__Your assignment__:
Copy the data exactly from the line that contains "job ++ ssh_options context." through the line that contains "Definition commands (context", keeping both end lines and leaving out everything else.

┄┄┄┄┄┄

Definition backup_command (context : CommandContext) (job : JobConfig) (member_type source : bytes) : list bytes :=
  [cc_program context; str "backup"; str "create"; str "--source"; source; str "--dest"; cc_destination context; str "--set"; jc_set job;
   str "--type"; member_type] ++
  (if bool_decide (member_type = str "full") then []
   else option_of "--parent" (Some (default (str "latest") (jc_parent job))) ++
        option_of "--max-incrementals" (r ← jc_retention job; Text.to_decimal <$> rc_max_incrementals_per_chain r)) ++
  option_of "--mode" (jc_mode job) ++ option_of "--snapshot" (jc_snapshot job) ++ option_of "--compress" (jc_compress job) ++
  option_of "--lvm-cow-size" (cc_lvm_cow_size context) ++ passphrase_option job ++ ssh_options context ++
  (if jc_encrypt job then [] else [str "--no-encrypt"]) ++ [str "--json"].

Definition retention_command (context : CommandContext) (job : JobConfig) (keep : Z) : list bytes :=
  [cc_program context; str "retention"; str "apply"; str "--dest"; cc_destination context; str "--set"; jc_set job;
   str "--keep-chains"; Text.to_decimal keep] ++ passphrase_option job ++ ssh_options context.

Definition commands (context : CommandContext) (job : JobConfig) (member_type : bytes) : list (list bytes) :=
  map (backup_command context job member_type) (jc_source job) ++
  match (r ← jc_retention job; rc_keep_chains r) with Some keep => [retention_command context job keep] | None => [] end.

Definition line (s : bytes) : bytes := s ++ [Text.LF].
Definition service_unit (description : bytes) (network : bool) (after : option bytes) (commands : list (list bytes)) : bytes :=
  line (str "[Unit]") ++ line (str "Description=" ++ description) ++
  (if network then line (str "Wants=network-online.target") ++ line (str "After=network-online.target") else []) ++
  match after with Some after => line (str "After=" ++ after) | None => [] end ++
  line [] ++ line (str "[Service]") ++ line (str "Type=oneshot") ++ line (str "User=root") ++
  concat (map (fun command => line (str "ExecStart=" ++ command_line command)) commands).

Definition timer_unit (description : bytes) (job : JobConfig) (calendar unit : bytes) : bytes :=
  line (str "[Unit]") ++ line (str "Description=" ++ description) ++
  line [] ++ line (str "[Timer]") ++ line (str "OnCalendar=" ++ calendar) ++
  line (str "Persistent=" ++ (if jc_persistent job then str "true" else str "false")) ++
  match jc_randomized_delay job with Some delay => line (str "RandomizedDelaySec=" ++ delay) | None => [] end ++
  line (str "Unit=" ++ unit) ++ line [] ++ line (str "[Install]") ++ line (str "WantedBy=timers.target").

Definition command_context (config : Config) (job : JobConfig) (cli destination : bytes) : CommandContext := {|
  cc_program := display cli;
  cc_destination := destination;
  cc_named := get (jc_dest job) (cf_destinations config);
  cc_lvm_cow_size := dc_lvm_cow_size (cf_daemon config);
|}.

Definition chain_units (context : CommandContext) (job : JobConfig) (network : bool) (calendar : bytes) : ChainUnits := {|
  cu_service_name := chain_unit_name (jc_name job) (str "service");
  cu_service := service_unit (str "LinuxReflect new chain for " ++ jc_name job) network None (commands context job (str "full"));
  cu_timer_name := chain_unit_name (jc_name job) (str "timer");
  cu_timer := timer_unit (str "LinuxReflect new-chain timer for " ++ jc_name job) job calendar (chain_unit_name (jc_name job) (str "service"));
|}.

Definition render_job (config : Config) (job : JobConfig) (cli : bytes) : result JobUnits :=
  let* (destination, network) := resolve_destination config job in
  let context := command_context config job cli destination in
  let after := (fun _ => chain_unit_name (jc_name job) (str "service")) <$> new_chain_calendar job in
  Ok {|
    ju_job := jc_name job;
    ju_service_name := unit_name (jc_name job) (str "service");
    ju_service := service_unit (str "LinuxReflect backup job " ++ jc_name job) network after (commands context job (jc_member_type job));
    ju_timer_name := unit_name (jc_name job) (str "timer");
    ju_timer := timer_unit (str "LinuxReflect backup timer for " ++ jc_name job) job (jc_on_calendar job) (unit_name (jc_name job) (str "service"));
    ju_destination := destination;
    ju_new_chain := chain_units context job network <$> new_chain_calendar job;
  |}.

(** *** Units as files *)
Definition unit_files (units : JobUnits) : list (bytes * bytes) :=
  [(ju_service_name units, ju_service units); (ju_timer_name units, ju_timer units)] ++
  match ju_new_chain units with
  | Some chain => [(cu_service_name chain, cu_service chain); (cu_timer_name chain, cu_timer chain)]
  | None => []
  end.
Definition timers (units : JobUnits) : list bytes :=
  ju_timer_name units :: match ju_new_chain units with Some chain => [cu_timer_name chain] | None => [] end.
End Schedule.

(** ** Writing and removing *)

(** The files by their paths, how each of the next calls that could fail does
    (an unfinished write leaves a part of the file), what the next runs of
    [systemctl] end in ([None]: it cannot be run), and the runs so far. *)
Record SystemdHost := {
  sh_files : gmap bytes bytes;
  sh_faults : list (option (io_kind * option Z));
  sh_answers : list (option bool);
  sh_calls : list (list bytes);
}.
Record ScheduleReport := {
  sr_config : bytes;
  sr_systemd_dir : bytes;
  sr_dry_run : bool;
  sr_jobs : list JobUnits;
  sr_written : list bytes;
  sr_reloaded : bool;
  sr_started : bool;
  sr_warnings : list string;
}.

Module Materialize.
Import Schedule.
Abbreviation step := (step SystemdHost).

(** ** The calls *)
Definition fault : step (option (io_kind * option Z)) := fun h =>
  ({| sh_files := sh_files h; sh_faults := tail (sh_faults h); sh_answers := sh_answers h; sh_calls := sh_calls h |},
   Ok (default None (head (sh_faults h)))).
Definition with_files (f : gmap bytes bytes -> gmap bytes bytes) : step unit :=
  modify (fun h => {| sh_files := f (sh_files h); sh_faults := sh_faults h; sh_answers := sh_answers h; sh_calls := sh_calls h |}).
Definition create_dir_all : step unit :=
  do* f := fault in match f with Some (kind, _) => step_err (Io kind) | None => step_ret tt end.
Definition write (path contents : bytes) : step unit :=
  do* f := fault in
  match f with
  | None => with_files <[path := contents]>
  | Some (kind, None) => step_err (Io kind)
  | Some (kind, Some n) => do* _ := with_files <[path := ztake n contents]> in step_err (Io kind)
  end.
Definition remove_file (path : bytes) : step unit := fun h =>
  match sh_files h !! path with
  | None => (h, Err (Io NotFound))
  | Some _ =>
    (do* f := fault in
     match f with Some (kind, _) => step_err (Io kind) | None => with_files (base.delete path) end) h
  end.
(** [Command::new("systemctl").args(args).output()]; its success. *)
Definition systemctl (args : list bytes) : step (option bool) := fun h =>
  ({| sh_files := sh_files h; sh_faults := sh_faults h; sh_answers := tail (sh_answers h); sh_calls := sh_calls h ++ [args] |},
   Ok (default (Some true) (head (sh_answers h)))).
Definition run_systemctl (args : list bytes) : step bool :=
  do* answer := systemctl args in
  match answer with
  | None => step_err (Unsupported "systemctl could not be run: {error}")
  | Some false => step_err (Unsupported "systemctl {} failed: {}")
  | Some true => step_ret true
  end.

┄┄┄┄┄┄

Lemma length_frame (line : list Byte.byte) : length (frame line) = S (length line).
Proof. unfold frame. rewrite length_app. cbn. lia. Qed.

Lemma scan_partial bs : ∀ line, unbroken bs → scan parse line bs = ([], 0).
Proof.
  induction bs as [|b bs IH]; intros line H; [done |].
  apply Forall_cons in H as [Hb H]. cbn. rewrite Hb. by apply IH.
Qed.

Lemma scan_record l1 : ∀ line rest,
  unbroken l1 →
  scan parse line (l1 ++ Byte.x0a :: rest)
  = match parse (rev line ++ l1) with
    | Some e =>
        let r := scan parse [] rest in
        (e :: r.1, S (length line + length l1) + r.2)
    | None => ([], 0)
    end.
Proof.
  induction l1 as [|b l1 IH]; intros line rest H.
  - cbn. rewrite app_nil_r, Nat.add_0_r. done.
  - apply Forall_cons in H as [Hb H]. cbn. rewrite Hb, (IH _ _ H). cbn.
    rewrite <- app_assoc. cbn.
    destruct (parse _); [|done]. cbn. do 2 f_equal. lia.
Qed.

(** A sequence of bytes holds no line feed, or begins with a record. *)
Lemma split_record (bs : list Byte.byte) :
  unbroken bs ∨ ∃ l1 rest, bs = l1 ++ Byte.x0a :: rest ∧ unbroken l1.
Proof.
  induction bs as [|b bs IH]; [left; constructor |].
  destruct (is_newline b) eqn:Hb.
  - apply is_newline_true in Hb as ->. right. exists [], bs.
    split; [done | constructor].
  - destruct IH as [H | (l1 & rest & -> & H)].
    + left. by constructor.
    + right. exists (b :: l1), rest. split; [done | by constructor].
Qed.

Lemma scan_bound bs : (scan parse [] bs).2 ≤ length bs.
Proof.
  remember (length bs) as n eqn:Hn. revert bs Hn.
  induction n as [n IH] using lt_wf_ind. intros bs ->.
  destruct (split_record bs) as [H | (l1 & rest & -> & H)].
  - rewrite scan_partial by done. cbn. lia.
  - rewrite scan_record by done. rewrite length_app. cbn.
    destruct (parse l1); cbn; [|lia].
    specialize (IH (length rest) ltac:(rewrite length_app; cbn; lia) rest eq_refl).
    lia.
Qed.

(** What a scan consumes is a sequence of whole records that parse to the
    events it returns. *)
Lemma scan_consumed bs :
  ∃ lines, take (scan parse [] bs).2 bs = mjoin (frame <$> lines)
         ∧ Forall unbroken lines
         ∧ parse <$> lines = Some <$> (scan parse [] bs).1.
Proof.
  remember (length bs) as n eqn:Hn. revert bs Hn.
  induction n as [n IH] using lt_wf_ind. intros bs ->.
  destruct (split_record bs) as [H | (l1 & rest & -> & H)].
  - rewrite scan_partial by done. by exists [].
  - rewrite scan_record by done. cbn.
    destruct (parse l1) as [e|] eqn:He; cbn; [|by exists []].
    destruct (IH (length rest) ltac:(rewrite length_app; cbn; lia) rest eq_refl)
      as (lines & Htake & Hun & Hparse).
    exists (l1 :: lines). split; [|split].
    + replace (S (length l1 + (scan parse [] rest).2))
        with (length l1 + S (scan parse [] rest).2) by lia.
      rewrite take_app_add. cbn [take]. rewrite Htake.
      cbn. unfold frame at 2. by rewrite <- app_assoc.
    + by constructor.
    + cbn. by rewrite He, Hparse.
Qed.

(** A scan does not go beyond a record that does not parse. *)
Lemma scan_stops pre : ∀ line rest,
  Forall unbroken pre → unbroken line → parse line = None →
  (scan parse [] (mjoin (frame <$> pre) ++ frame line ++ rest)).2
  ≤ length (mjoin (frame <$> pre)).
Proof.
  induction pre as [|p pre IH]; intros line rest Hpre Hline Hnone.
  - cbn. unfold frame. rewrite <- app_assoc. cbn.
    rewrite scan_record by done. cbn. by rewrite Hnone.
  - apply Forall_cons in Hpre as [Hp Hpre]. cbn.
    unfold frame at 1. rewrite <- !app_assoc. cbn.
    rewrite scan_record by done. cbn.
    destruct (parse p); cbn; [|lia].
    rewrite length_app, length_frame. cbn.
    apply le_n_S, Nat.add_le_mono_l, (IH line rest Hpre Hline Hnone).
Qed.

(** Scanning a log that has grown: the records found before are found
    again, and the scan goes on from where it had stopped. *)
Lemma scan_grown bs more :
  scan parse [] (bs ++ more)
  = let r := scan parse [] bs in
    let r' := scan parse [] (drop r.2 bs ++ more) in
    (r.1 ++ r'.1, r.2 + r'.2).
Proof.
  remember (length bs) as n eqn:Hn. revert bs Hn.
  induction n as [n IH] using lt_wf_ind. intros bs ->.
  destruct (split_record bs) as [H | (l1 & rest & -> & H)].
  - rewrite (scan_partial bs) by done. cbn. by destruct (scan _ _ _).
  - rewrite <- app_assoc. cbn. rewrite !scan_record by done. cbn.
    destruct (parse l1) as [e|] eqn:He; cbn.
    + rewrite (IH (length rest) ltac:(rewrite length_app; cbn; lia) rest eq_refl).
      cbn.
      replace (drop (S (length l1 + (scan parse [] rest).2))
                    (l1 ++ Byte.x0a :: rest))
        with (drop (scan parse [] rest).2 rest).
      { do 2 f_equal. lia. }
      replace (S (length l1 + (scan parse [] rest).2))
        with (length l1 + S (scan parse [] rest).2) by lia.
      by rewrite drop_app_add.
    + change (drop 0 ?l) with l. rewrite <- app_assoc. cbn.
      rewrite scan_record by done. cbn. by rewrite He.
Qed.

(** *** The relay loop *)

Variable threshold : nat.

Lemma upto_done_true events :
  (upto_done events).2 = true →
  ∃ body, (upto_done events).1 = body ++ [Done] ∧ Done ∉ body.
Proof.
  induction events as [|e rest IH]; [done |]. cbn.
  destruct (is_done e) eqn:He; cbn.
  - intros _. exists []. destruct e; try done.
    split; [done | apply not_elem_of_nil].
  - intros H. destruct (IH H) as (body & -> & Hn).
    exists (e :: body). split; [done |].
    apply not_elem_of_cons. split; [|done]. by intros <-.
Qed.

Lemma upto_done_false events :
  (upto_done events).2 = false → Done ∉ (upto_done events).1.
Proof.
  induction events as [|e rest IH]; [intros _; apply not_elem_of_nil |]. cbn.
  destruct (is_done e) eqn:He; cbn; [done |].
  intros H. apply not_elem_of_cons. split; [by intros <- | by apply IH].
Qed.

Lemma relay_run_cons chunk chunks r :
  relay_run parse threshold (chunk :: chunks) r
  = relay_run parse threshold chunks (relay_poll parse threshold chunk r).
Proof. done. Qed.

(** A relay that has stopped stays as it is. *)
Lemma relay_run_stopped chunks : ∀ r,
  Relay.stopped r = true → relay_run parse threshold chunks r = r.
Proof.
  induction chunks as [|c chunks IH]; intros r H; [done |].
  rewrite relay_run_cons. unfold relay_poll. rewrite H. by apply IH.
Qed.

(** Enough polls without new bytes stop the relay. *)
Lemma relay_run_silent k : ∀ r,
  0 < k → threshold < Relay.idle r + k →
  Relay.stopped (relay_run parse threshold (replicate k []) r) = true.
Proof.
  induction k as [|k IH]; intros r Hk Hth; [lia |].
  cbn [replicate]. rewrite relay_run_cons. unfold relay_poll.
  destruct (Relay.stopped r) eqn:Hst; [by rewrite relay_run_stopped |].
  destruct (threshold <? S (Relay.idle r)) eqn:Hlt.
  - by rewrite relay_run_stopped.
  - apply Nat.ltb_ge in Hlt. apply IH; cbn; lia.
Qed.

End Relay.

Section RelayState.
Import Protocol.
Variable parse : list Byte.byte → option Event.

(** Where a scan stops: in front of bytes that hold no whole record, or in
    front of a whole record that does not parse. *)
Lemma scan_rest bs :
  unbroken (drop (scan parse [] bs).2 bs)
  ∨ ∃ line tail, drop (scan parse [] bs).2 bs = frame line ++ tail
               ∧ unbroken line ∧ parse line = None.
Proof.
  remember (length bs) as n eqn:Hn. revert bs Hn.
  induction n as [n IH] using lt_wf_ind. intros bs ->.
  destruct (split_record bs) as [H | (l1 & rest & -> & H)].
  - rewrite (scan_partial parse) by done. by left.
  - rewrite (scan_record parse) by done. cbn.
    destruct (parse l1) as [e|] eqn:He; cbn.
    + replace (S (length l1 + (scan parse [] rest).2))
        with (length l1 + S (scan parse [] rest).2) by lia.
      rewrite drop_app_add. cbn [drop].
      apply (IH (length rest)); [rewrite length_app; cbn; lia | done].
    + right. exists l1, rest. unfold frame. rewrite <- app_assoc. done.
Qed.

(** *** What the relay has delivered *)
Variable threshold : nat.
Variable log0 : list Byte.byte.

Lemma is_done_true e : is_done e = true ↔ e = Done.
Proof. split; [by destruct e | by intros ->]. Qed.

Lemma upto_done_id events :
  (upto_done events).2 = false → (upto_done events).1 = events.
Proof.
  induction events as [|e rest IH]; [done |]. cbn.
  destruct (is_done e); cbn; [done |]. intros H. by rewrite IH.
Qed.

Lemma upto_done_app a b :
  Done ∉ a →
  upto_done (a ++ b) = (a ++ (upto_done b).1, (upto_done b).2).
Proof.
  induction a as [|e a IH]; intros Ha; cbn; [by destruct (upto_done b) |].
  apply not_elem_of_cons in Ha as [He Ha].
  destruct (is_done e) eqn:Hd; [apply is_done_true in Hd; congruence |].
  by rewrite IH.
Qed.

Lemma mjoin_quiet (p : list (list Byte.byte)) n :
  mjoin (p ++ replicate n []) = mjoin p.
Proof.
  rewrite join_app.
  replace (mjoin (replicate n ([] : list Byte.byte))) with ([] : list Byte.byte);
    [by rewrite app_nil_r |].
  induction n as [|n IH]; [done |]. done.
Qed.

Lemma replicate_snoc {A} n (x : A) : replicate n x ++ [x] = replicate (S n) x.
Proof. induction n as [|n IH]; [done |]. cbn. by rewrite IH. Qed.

┄┄┄┄┄┄

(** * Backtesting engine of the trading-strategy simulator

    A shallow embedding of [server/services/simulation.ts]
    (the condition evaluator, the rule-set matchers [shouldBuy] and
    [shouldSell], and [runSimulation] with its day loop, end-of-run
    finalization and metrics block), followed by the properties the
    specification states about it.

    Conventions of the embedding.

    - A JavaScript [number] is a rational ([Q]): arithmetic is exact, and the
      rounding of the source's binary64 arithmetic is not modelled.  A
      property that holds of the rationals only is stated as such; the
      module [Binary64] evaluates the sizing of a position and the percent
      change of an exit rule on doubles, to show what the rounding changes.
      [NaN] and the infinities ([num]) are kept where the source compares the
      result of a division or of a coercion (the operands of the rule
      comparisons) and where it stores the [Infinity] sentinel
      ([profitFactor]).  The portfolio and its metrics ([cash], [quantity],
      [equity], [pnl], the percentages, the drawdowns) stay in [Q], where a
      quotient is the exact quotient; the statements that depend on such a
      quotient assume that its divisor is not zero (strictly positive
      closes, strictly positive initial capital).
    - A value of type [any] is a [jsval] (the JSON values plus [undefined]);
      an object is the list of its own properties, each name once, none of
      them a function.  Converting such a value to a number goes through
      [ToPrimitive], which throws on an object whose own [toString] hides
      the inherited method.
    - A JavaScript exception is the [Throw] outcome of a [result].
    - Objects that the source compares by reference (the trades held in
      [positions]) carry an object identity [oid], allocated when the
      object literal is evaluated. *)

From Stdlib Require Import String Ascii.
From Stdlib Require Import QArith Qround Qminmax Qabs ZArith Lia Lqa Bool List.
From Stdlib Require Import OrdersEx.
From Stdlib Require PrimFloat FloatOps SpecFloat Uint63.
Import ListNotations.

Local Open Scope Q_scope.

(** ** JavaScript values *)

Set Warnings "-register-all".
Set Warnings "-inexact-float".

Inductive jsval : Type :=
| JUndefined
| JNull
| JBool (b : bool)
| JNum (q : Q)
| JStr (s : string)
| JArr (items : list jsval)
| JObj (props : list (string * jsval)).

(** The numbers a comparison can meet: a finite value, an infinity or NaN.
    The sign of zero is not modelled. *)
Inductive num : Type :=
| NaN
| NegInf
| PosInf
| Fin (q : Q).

┄┄┄┄┄┄

__Result for this exercise__:
   str "--keep-chains"; Text.to_decimal keep] ++ passphrase_option job ++ ssh_options context.

Definition commands (context : CommandContext) (job : JobConfig) (member_type : bytes) : list (list bytes) :=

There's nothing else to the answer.